Several epidemiological studies suggested a correlation between sarcoidosis and cancer.1012) Sarcoidosis affects immune dysregulation and chronic inflammation, which may increase the frequency of mutation and potentiate the risk of generating malignancy.1012) On the contrary, whether cancer causes sarcoidosis is not fully understood due to its rarity.10,13) Among the rare, a literature review presented that the cumulative incidence of sarcoidosis after testicular cancers is approximately 100-fold higher than a general population of young white men,4,14) and the interval between the initial diagnosis of testicular cancer and the following sarcoidosis was 12–288 months.13,14) We should note the presence of selection bias and surveillance bias,10,12) but previous findings suggested a correlation between testicular tumor and sarcoidosis. Similarly, intracranial germinoma, a counterpart of the testicular tumor, and sarcoidosis can correlate. These two diseases were synchronously found in our case, and symptomatic disease duration was 4 months; therefore, we suspected that the preceding sarcoidosis might cause intracranial germinoma and not vice versa. In general, simultaneous sarcoidosis and cancer are associated with poor prognosis,15,16) but particularly sarcoidosis in testicular cancer is not related to prognosis.17) The prognostic importance of simultaneous sarcoidosis and germinoma is unknown; therefore, careful observation is mandatory.
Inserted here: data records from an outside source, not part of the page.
Definition glob_clean (args : gmap string jsval) : Prop :=
  get args "description" = JUndefined /\ get args "query" = JUndefined.

(** The value the coercion loop leaves in a boolean parameter that held [v]:
    a string [coerceToBool] can read becomes that boolean, anything else is
    kept. *)
Definition coerced (v : jsval) : jsval :=
  match v with
  | JString s =>
      match coerceToBool (JString s) with
      | Some b => JBool b
      | None => JString s
      end
  | _ => v
  end.

End Mappers.


(* ===================================================================== *)
(** ** Credential-store reader: src/auth/database.js *)
(* ===================================================================== *)

Module Database.
Import Mappers.

(** A thrown JavaScript error: its [code] property (SQLite errors carry one),
    its [message], and whether it is an instance of [NativeModuleError]. *)
Record JsError := {
  err_code : option string;
  err_message : string;
  err_native : bool
}.

Definition Error (msg : string) : JsError :=
  {| err_code := None; err_message := msg; err_native := false |}.
Definition NativeModuleError (msg : string) : JsError :=
  {| err_code := None; err_message := msg; err_native := true |}.

(** [String.prototype.includes] *)
Definition includes (s sub : string) : bool :=
  match String.index 0 sub s with Some _ => true | None => false end.

(** JavaScript truthiness. *)
Definition truthy (v : jsval) : bool :=
  match v with
  | JUndefined | JNull => false
  | JBool b => b
  | JNumber z => negb (z =? 0)
  | JString s => negb (SignatureCache.is_empty_string s)
  | JArray _ | JObject _ => true
  end.

(** What [db._cachedAuthStmt.get()] yields on a connection: a row whose
    [value] column may be NULL, no row, or a thrown SQLite error (also from
    [db.prepare]). *)
Inductive QueryResult :=
| QRow (value : option string)
| QNoRow
| QFail (e : JsError).

(** A better-sqlite3 connection: its [open] flag and the auth query result. *)
Record Conn := { conn_open : bool; conn_query : QueryResult }.

(** The result of [JSON.parse]: an object with its properties, [null], or
    any other value (a string, number, boolean or array has no [apiKey]). *)
Inductive Parsed :=
| PObject (fields : gmap string jsval)
| PNull
| POther.

(** The module's mutable state: [Database], [moduleLoadError], [dbCache]. *)
Record DbState := {
  Database_loaded : bool;
  moduleLoadError : option JsError;
  dbCache : gmap string Conn
}.

Definition set_loaded (st : DbState) : DbState :=
  {| Database_loaded := true; moduleLoadError := moduleLoadError st; dbCache := dbCache st |}.
Definition set_load_error (e : JsError) (st : DbState) : DbState :=
  {| Database_loaded := Database_loaded st; moduleLoadError := Some e; dbCache := dbCache st |}.
Definition set_cache (c : gmap string Conn) (st : DbState) : DbState :=
  {| Database_loaded := Database_loaded st; moduleLoadError := moduleLoadError st; dbCache := c |}.

(** Synchronous JavaScript code that may throw, over the module state. *)
Definition M (A : Type) : Type := DbState -> (A + JsError) * DbState.

Definition ret {A} (a : A) : M A := fun st => (inl a, st).
Definition throw {A} (e : JsError) : M A := fun st => (inr e, st).
Definition bind {A B} (m : M A) (k : A -> M B) : M B :=
  fun st => match m st with
            | (inl a, st') => k a st'
            | (inr e, st') => (inr e, st')
            end.
Definition try_catch {A} (m : M A) (handler : JsError -> M A) : M A :=
  fun st => match m st with
            | (inl a, st') => (inl a, st')
            | (inr e, st') => handler e st'
            end.
Definition modify (f : DbState -> DbState) : M unit := fun st => (inl tt, f st).
Definition gets {A} (f : DbState -> A) : M A := fun st => (inl (f st), st).

Notation "x <-! m ;; k" := (bind m (fun x => k))
  (at level 100, m at next level, right associativity).

(** The environment the module runs in: [require('better-sqlite3')] (first
    attempt, and the retry after a successful rebuild), the helpers of
    native-module-helper.js, [new Database(path, {readonly, fileMustExist})]
    and [JSON.parse]. *)
Record Env := {
  require_first : option JsError;
  isModuleVersionError : JsError -> bool;
  attemptAutoRebuild : JsError -> bool;
  require_retry : option JsError;
  openDb : string -> Conn + JsError;
  json_parse : string -> Parsed + JsError
}.

Section WithEnv.
Variable env : Env.

Definition rebuild_restart_msg : string :=
  "Native module rebuild completed. Please restart the server to apply the fix.".
Definition rebuild_failed_msg : string :=
  "Failed to auto-rebuild native module. Please run manually:
  npm rebuild better-sqlite3
Or if using npx, find the package location in the error and run:
  cd /path/to/better-sqlite3 && npm rebuild".

Definition loadDatabaseModule : M unit :=
  loaded <-! gets Database_loaded ;;
  if loaded then ret tt else
  cached <-! gets moduleLoadError ;;
  match cached with
  | Some e => throw e
  | None =>
      match require_first env with
      | None => modify set_loaded
      | Some error =>
          if isModuleVersionError env error then
            if attemptAutoRebuild env error then
              match require_retry env with
              | None => modify set_loaded
              | Some _ =>
                  let e := NativeModuleError rebuild_restart_msg in
                  _ <-! modify (set_load_error e) ;; throw e
              end
            else
              let e := NativeModuleError rebuild_failed_msg in
              _ <-! modify (set_load_error e) ;; throw e
          else throw error
      end
  end.

Definition open_and_cache (dbPath : string) : M Conn :=
  match openDb env dbPath with
  | inl db => c <-! gets dbCache ;; _ <-! modify (set_cache (<[dbPath := db]> c)) ;; ret db
  | inr e => throw e
  end.

Definition getDatabaseConnection (dbPath : string) : M Conn :=
  _ <-! loadDatabaseModule ;;
  c <-! gets dbCache ;;
  match c !! dbPath with
  | Some cachedDb =>
      if conn_open cachedDb then ret cachedDb
      else _ <-! modify (set_cache (delete dbPath c)) ;; open_and_cache dbPath
  | None => open_and_cache dbPath
  end.

Definition no_auth_msg : string := "No auth status found in database".
Definition missing_apiKey_msg : string := "Auth data missing apiKey field".
Definition null_apiKey_msg : string := "Cannot read properties of null (reading 'apiKey')".

Definition read_auth (db : Conn) : M Parsed :=
  match conn_query db with
  | QFail e => throw e
  | QNoRow | QRow None => throw (Error no_auth_msg)
  | QRow (Some value) =>
      if SignatureCache.is_empty_string value then throw (Error no_auth_msg) else
      match json_parse env value with
      | inr e => throw e
      | inl PNull => throw (Error null_apiKey_msg)
      | inl (PObject fields) =>
          if truthy (get fields "apiKey") then ret (PObject fields)
          else throw (Error missing_apiKey_msg)
      | inl POther => throw (Error missing_apiKey_msg)
      end
  end.

Definition not_found_msg (dbPath : string) : string :=
  String.append "Database not found at "
    (String.append dbPath ". Make sure Antigravity is installed and you are logged in.").

(** The [catch (error)] block of [getAuthStatus]. *)
Definition getAuthStatus_catch (dbPath : string) (error : JsError) : M Parsed :=
  if bool_decide (err_code error = Some "SQLITE_CANTOPEN") then
    throw (Error (not_found_msg dbPath))
  else if includes (err_message error) "No auth status"
          || includes (err_message error) "missing apiKey" then throw error
  else if err_native error then throw error
  else throw (Error (String.append "Failed to read Antigravity database: "
                                    (err_message error))).

Definition getAuthStatus (dbPath : string) : M Parsed :=
  try_catch (db <-! getDatabaseConnection dbPath ;; read_auth db)
            (getAuthStatus_catch dbPath).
Sarcoidosis is generally treated with steroids and immunosuppressive agents. The nodule in the upper right lung field and mediastinal lymph nodes were reduced after the first course of CARE chemotherapy, probably because the protocol included steroid administration. These lesions could easily be misdiagnosed as germinoma. Since CT and MRI cannot clearly differentiate between germ cell tumors and sarcoidosis, tissue biopsy and blood sampling to examine the concentrations of ACE and sIL-2R were necessary to make the definitive diagnosis of sarcoidosis. Also, FDG-PET was not sufficient to diagnose germinoma,18) but helped to detect sarcoidosis.19) Some patients with mediastinal lesions coexistent with testicular germ cell tumor have been treated under misdiagnoses of sarcoidosis, resulting in inadequate interventions for true metastatic germ cell tumor, or have died due to unnecessary chemotherapy for sarcoidosis.3,20) We should be aware that sarcoidosis can occur in patients with intracranial germ cell tumors.

Conclusion

We reported a case of synchronous occurrence of intracranial germinoma and systemic sarcoidosis. The etiological association between intracranial germinoma and sarcoidosis is still unclear, but neurosurgeons should be aware of such coexistence.

Ethics Approval

The ethics committee of Kitasato University School of Medicine and the Japan Neurosurgical Society do not require ethics approval for case reports.

Informed Consent

Written informed consent was obtained from the patient.

Conflicts of Interest Disclosure

The authors declare that they have no conflict of interest.